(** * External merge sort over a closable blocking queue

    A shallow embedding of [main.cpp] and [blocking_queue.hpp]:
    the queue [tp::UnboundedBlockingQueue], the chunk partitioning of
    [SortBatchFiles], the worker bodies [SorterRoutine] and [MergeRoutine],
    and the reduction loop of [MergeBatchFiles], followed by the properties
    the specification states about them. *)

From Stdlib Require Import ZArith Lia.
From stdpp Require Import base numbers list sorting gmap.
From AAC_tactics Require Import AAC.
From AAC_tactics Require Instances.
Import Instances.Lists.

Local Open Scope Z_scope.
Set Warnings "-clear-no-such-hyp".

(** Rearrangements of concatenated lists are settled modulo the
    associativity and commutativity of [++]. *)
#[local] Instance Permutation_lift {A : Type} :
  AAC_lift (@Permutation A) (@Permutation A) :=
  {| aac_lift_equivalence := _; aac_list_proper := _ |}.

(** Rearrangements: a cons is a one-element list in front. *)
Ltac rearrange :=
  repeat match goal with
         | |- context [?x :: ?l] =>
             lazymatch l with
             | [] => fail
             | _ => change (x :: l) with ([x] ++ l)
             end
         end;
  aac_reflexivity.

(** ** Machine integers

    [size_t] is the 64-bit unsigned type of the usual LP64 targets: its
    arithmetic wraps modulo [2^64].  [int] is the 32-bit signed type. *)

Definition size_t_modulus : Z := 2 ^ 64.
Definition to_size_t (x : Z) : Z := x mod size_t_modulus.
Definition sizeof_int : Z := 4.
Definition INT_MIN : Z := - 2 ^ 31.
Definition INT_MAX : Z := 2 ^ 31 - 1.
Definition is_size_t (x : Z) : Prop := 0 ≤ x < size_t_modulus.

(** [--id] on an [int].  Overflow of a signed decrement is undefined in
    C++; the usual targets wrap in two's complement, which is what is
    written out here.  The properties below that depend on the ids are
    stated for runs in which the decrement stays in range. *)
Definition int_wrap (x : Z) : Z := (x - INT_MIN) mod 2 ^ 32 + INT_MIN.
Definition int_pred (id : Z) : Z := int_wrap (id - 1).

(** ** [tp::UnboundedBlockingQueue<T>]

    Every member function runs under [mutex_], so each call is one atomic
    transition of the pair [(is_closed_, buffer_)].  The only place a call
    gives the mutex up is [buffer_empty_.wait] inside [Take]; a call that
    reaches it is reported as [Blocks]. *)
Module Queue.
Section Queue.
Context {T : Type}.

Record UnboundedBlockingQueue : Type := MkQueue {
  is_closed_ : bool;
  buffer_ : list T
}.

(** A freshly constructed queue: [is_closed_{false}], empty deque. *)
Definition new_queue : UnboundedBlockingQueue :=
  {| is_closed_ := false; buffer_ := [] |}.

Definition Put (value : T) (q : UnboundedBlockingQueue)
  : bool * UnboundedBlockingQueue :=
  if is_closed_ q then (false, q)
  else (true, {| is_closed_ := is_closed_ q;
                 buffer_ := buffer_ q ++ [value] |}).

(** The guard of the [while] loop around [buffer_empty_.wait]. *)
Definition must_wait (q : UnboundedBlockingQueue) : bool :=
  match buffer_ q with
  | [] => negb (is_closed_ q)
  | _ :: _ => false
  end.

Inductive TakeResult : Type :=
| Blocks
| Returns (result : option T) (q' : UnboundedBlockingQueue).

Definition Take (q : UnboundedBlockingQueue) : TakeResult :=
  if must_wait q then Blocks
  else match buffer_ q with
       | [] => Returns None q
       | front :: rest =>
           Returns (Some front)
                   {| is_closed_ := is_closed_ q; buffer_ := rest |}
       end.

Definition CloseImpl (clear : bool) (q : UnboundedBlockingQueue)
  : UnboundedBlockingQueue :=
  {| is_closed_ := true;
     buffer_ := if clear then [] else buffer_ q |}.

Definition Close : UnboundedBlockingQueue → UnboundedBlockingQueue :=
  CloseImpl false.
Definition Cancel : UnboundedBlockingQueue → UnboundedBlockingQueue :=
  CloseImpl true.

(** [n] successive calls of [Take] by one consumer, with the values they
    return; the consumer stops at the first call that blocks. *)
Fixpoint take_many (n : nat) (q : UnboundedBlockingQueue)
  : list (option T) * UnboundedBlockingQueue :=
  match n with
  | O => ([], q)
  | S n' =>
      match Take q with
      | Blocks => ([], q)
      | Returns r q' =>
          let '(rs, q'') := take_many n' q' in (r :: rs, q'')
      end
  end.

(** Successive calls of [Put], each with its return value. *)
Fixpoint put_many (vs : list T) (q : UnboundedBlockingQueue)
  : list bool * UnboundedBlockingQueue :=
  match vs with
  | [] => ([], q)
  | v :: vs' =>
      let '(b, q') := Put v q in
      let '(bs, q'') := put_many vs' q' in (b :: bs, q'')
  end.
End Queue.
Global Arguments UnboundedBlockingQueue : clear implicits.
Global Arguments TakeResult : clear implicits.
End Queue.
------------------------------------------------------------
What is required:
Find the number of lines in the data above that contain "then". Please give that number alone.

Exercise solution:
3